A Hold at these levels. Hasn’t had a major correction, but has kind of fallen in line with the Canadian market in general. The dividend looks awfully good, getting close to the 5% level. A very safe dividend. Good generator of free cash.

BUY

Bell Canada (BCE-T) or Telus (T-T)? He owns both, and probably a little bit more of this one. Telcos are sort of a utility and he likes the sector. Dividends are safe and the stocks are easy to buy and sell. A good basis for your portfolio.
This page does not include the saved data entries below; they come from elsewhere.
Lemma Wallets_closed_is_final_witness :
  prod (run Sample.env (repeat Producer 20 ++ repeat Consumer 1)
            (Wallets Sample.env)) = Finished /\
  closed (run Sample.env (repeat Producer 20 ++ repeat Consumer 1)
              (Wallets Sample.env)) = true /\
  received (run Sample.env (repeat Producer 20 ++ repeat Consumer 1)
                (Wallets Sample.env))
    ++ buffer (run Sample.env (repeat Producer 20 ++ repeat Consumer 1)
                   (Wallets Sample.env))
  = received (run Sample.env (repeat Producer 20) (Wallets Sample.env))
    ++ buffer (run Sample.env (repeat Producer 20) (Wallets Sample.env)).
Proof.
  apply (@Wallets_closed_is_final _ _ _ _ Sample.env
           (repeat Producer 20) (repeat Consumer 1)).
  reflexivity.
Defined.
(** No piece of a split contains the separator. *)
Lemma split_no_sep c s : Forall (λ x, mem_char c x = false) (split c s).
Proof.
  induction s as [|a s IH]; simpl; [by repeat constructor|].
  destruct (Ascii.eqb a c) eqn:E; [by constructor|].
  destruct (split c s) as [|h t]; [by repeat constructor; simpl; rewrite E|].
  inversion IH; subst. constructor; [|done]. simpl. by rewrite E.
Qed.

Lemma split_no_sep_id c s : mem_char c s = false → split c s = [s].
Proof.
  induction s as [|a s IH]; simpl; [done|].
  intros [Ha Hs]%orb_false_iff. rewrite Ha, (IH Hs). done.
Qed.

Lemma split_app_sep c a b :
  mem_char c a = false → split c (a ++ String c b) = a :: split c b.
Proof.
  induction a as [|x a IH]; simpl.
  - intros _. by rewrite Ascii.eqb_refl.
  - intros [Hx Ha]%orb_false_iff. rewrite Hx, (IH Ha). done.
Qed.

(** Splitting a joined list of separator-free pieces gives the list back. *)
Lemma split_join (l : list string) :
  l ≠ [] → Forall (λ x, mem_char sep x = false) l →
  split sep (join "/" l) = l.
Proof.
  induction l as [|x l IH]; [done|]. intros _ Hl.
  inversion Hl as [|? ? Hx Hl']; subst.
  destruct l as [|y l]; simpl.
  - by apply split_no_sep_id.
  - change (split sep (x ++ String sep (join "/" (y :: l))) = x :: y :: l).
    rewrite (split_app_sep _ _ _ Hx). f_equal. by apply IH.
Qed.

Lemma filter_components l :
  Forall component l → filter (λ x, is_component x = true) l = l.
Proof.
  induction 1 as [|x l [Hx _] _ IH]; [done|].
  rewrite filter_cons_True by done. by f_equal.
Qed.

Lemma components_of_split rel :
  Forall component (filter (λ x, is_component x = true) (split sep rel)).
Proof.
  apply Forall_forall. intros x [Hx Hin]%list_elem_of_filter.
  split; [done|].
  pose proof (split_no_sep sep rel) as Hall.
  rewrite Forall_forall in Hall. by apply Hall.
Qed.

Lemma splitroot_root s :
  (splitroot s).1 = "" ∨ (splitroot s).1 = "/" ∨ (splitroot s).1 = "//".
Proof.
  unfold splitroot. destruct s as [|a s]; [by left|].
  destruct (Ascii.eqb a sep); [|by left].
  destruct (_ =? 2); simpl; auto.
Qed.

(** [parse] produces paths in normal form. *)
Lemma parse_normal s : normal (parse s).
Proof.
  unfold parse, normal. pose proof (splitroot_root s) as Hr.
  destruct (splitroot s) as [r rel]; simpl in *.
  split; [done | apply components_of_split].
Qed.

Lemma component_head x :
  component x → ∃ a t, x = String a t ∧ Ascii.eqb a sep = false.
Proof.
  intros [Hc Hs]. destruct x as [|a t]; [done|].
  simpl in Hs. apply orb_false_iff in Hs as [Ha _]. by eauto.
Qed.

(** A joined list of components is empty only for the empty list, and does
    not start with a separator. *)
Lemma join_components_head l :
  Forall component l →
  match l with
  | [] => join "/" l = ""
  | _ => ∃ a t, join "/" l = String a t ∧ Ascii.eqb a sep = false
  end.
Proof.
  destruct 1 as [|x l Hx Hl]; [done|].
  destruct (component_head x Hx) as (a & t & -> & Ha).
  destruct l; simpl; eauto.
Qed.

Lemma names_of_join l :
  Forall component l →
  filter (λ x, is_component x = true) (split sep (join "/" l)) = l.
Proof.
  intros Hl. destruct l as [|x l]; [done|].
  rewrite split_join; [by apply filter_components|done|].
  eapply Forall_impl; [exact Hl|]. by intros ? [_ ?].
Qed.

Lemma len_String a s : len (String a s) = len s + 1.
Proof. unfold len. simpl. lia. Qed.

Lemma parse_relative a t :
  Ascii.eqb a sep = false → parse (String a t) = parsed "" (String a t).
Proof. intros Ha. unfold parse, splitroot. by rewrite Ha. Qed.

Lemma parse_rooted j :
  lstrip sep j = j → parse (String sep j) = parsed "/" j.
Proof.
  intros Hj. unfold parse, splitroot.
  change (lstrip sep (String sep j)) with (lstrip sep j).
  rewrite Ascii.eqb_refl, Hj, len_String.
  by destruct (Z.eqb_spec (len j + 1 - len j) 2); [lia|].
Qed.

Lemma parse_rooted_twice j :
  lstrip sep j = j → parse (String sep (String sep j)) = parsed "//" j.
Proof.
  intros Hj. unfold parse, splitroot.
  change (lstrip sep (String sep (String sep j))) with (lstrip sep j).
  rewrite Ascii.eqb_refl, Hj, !len_String.
  by destruct (Z.eqb_spec (len j + 1 + 1 - len j) 2); [|lia].
Qed.

(** Reading back what [str] prints gives the same path. *)
Lemma parse_str q : normal q → parse (str q) = q.
Proof.
  destruct q as [r l]. intros [Hr Hl]; simpl in *.
  pose proof (join_components_head l Hl) as Hj.
  pose proof (names_of_join l Hl) as Hn.
  assert (lstrip sep (join "/" l) = join "/" l) as Hs.
  { destruct l; [done|]. destruct Hj as (a & t & -> & Ha). simpl. by rewrite Ha. }
  unfold str. cbn [root names].
  destruct Hr as [->|[->| ->]].
  - change ("" ++ join "/" l) with (join "/" l).
    destruct l as [|x l]; [reflexivity|].
    destruct Hj as (a & t & Hj & Ha). rewrite Hj in *.
    change (String.eqb (String a t) "") with false. cbv iota.
    rewrite (parse_relative _ _ Ha). unfold parsed. by rewrite Hn.
  - change ("/" ++ join "/" l) with (String sep (join "/" l)).
    change (String.eqb (String sep (join "/" l)) "") with false. cbv iota.
    rewrite (parse_rooted _ Hs). unfold parsed. by rewrite Hn.
  - change ("//" ++ join "/" l) with (String sep (String sep (join "/" l))).
    change (String.eqb (String sep (String sep (join "/" l))) "") with false.
    cbv iota.
    rewrite (parse_rooted_twice _ Hs). unfold parsed. by rewrite Hn.
Qed.

(** *** Slices and [rfind] *)

Lemma length_app (a b : string) :
  String.length (a ++ b) = (String.length a + String.length b)%nat.
Proof. induction a as [|x a IH]; simpl; [done|]. by rewrite IH. Qed.

Lemma mem_char_substring c n m s :
  mem_char c s = false → mem_char c (substring n m s) = false.
Proof.
  revert n m. induction s as [|a s IH]; intros n m Hs.
  - by destruct n, m.
  - simpl in Hs. apply orb_false_iff in Hs as [Ha Hs].
    destruct n as [|n], m as [|m]; simpl; auto.
    rewrite Ha. simpl. by apply IH.
Qed.

Lemma substring_app_r (a b : string) :
  substring (String.length a) (String.length b) (a ++ b) = b.
Proof.
  induction a as [|x a IH]; [|exact IH].
  change (substring 0 (String.length b) b = b).
  induction b as [|y b IHb]; [done|]. simpl. by rewrite IHb.
Qed.
(** * whatsapp-h2h-otomax: transaction tracking and delivery assurance

    A shallow embedding of the Go sources of the bridge:
    - [internal/repository] (SQLite-backed [TransactionRepository]),
    - [internal/service] ([TransactionService], [WhatsAppService],
      [OtomaxService]) in the repository-backed revision,
    - the earlier in-memory [MessageTracker] revision of the service together
      with the HTTP handler [ForwardTransaction] that is written against it.

    Conventions.
    - A Go [string] is a [string] of bytes; [len] is [String.length].
    - [time.Time] is an instant on the integer time line (nanoseconds), and
      [time.Duration] is a signed 64-bit count of nanoseconds.  The
      comparisons that SQLite makes on the stored times are comparisons
      of these instants.
    - A Go [(T, error)] result is a [Result T]; errors keep the arguments of
      the [fmt.Errorf] call that built them.
    - The whatsmeow client, the HTTP endpoint of the webhook and the faults of
      the database driver are external: they appear as oracles. *)

From Stdlib Require Import ZArith List String Ascii Bool Lia DecimalString
  DecimalPos.
From stdpp Require Import base option list strings gmap fin_maps.
Import ListNotations.

Open Scope Z_scope.

(** ** Go values *)

Module Go.

(** [time.Time] and [time.Duration]. *)
Definition Time := Z.
Definition Duration := Z.

Definition wrap64 (z : Z) : Z :=
  (z + 2 ^ 63) mod 2 ^ 64 - 2 ^ 63.

Definition Second : Duration := 1000000000.

(** [t.Add(d)], [t.Before(u)], [t.After(u)]. *)
Definition Add (t : Time) (d : Duration) : Time := t + d.
Definition Before (t u : Time) : bool := t <? u.
Definition After (t u : Time) : bool := u <? t.

(** Errors.  Each constructor is one shape of [fmt.Errorf] in the sources:
    a fixed text, a text wrapping another error with [%w], the duplicate
    error of [ProcessTransaction] (its arguments are the transaction id and
    the formatted [SentAt]), the status-code error of [send], and the final
    error of [SendWebhook] (attempt count and the last error;
    [DeliveryFailedNil] is the same call when [lastErr] is still [nil]
    because the loop body never ran).  [External] is an error value produced
    by a collaborator. *)
Inductive error : Type :=
| External (msg : string)
| New (msg : string)
| Wrap (msg : string) (inner : error)
| DuplicateTransaction (trxID : string) (sentAt : Time)
| UnexpectedStatus (code : Z)
| DeliveryFailed (attempts : Z) (last : error)
| DeliveryFailedNil (attempts : Z).
(** * kagimcp: the search formatter, the search fan-out and the summarizer

    A shallow embedding of [src/kagimcp/server.py].

    Python values that reach the code are the values [response.json()]
    produces: [None], booleans, integers, strings, lists and dictionaries
    with string keys.  Fractional JSON numbers are left out of the
    embedding.  A string is a sequence of characters with code points
    below 256.  Raising is modelled by the [py] type, the two remote
    gateway calls by functions the tools receive, and the requests handed
    to the gateway by a log threaded through the [tool] monad.

    The formatter and the call handler of the earlier server,
    [src/server.py], are embedded in the module [Legacy]. *)

From Stdlib Require Import List String Ascii ZArith Lia Bool Permutation.
From Stdlib Require Import DecimalString.
Import ListNotations.
Open Scope string_scope.
Open Scope Z_scope.

Set Warnings "-register-all".

(** ** Python values *)

Inductive value : Type :=
| VNone
| VBool (b : bool)
| VInt (z : Z)
| VStr (s : string)
| VList (items : list value)
| VDict (entries : list (string * value)).

(** The exceptions the modelled code can raise.  [Fault] stands for an
    exception [e] raised inside the gateway client, with [text] its
    [str(e)]. *)
Inductive exn : Type :=
| ValueError (arg : value)
| KeyError (key : string)
| TypeError
| AttributeError
| Fault (text : string).

Inductive py (A : Type) : Type :=
| Ok (a : A)
| Raise (e : exn).
Arguments Ok {A} a.
Arguments Raise {A} e.

Definition rbind {A B} (r : py A) (k : A -> py B) : py B :=
  match r with
  | Ok a => k a
  | Raise e => Raise e
  end.

Declare Scope py_scope.
Delimit Scope py_scope with py.
Notation "x <- r ;; k" := (rbind r (fun x => k))
  (at level 61, r at next level, right associativity) : py_scope.

(** A list comprehension whose element expression may raise. *)
Fixpoint mapM {A B} (f : A -> py B) (l : list A) : py (list B) :=
  match l with
  | [] => Ok []
  | a :: l' =>
      (b <- f a ;; bs <- mapM f l' ;; Ok (b :: bs))%py
  end.

(** A list comprehension with an [if] clause that may raise. *)
Fixpoint filterM {A} (p : A -> py bool) (l : list A) : py (list A) :=
  match l with
  | [] => Ok []
  | a :: l' =>
      (keep <- p a ;; rest <- filterM p l' ;;
       Ok (if keep then a :: rest else rest))%py
  end.

(** ** Strings *)

(** [sep.join(parts)] *)
Fixpoint join (sep : string) (parts : list string) : string :=
  match parts with
  | [] => EmptyString
  | [p] => p
  | p :: rest => p ++ sep ++ join sep rest
  end.

Definition str_of_int (z : Z) : string :=
  NilZero.string_of_int (Z.to_int z).

Definition hex_digit (n : N) : ascii :=
  match n with
  | 0%N => "0" | 1%N => "1" | 2%N => "2" | 3%N => "3"
  | 4%N => "4" | 5%N => "5" | 6%N => "6" | 7%N => "7"
  | 8%N => "8" | 9%N => "9" | 10%N => "a" | 11%N => "b"
  | 12%N => "c" | 13%N => "d" | 14%N => "e" | _ => "f"
  end%char.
This is probably his favourite, simply because of the better yield. He sees them increasing the dividend again in the future.

COMMENT

A great name. Has a bit of everything. On the wireless side, it is really the one that is playing catch-up, which is an enviable position to be in. On the content side they have live sports in conjunction with Rogers (RCI.B-T), but they have some good content. In later 2016 you are going to get the "pick-and-pay" model from the CRTC. 5% yield.

BUY ON WEAKNESS

(Market Call Minute.) This has pulled back on the CRTC Internet thing. This is a Hold, but a buy at $50.

BUY

They are down a little bit because of the recent CRTC ruling of having to give wholesale access to fibre on the home, where they have been a big investor. Doesn’t think, in the intermediate term, it is a huge deal given that what they have to wholesale is only 10% of their business and hasn’t really taken off. They generate a lot of free cash flow and will put a lot of that towards dividend growth.

TOP PICK

Full disclosure: BCE is the parent of their network. He feels that BCE represents a really good buying opportunity. Lows are in place for the last 6 months. Thinks it is a good risk reward. If it gets above $56.00 it looks very intriguing. Target is in the low $70's. Could also look at buying Telus and AT&T, but thinks BCE is more interesting because it offers a full compliment of services.

DON'T BUY

He found it got incredibly expensive. It has flat lined. Their dividend is high and capital structure is high. The Netflix’s of the world are cutting cable revenues. It has a great free cash flow yield. He just needs some kind of entry point like a 5-10% pull back. It trades at a high level globally. Don’t buy any of these now. He prefers legacy assets at the moment.